(Data for this task Opens)
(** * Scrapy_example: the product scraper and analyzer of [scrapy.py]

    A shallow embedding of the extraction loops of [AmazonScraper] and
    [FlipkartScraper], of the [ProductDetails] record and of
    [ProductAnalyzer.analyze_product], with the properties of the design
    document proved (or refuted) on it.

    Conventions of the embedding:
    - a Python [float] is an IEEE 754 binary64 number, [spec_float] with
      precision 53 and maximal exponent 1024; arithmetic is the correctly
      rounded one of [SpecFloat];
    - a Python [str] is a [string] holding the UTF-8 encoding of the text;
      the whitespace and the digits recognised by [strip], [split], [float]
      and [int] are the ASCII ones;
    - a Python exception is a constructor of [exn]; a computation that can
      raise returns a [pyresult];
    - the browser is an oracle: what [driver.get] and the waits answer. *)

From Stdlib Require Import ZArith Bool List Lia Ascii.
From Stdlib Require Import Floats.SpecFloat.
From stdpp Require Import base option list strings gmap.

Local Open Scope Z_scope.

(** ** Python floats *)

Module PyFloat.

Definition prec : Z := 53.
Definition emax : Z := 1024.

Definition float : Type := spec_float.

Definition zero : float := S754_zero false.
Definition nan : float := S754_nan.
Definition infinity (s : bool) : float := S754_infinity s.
(Data for this task Closes)
Task instructions →
Take the data above and return it exactly.

Task answer →
(** * Scrapy_example: the product scraper and analyzer of [scrapy.py]

    A shallow embedding of the extraction loops of [AmazonScraper] and
    [FlipkartScraper], of the [ProductDetails] record and of
    [ProductAnalyzer.analyze_product], with the properties of the design
    document proved (or refuted) on it.

    Conventions of the embedding:
    - a Python [float] is an IEEE 754 binary64 number, [spec_float] with
      precision 53 and maximal exponent 1024; arithmetic is the correctly
      rounded one of [SpecFloat];
    - a Python [str] is a [string] holding the UTF-8 encoding of the text;
      the whitespace and the digits recognised by [strip], [split], [float]
      and [int] are the ASCII ones;
    - a Python exception is a constructor of [exn]; a computation that can
      raise returns a [pyresult];
    - the browser is an oracle: what [driver.get] and the waits answer. *)

From Stdlib Require Import ZArith Bool List Lia Ascii.
From Stdlib Require Import Floats.SpecFloat.
From stdpp Require Import base option list strings gmap.

Local Open Scope Z_scope.

(** ** Python floats *)

Module PyFloat.

Definition prec : Z := 53.
Definition emax : Z := 1024.

Definition float : Type := spec_float.

Definition zero : float := S754_zero false.
Definition nan : float := S754_nan.
Definition infinity (s : bool) : float := S754_infinity s.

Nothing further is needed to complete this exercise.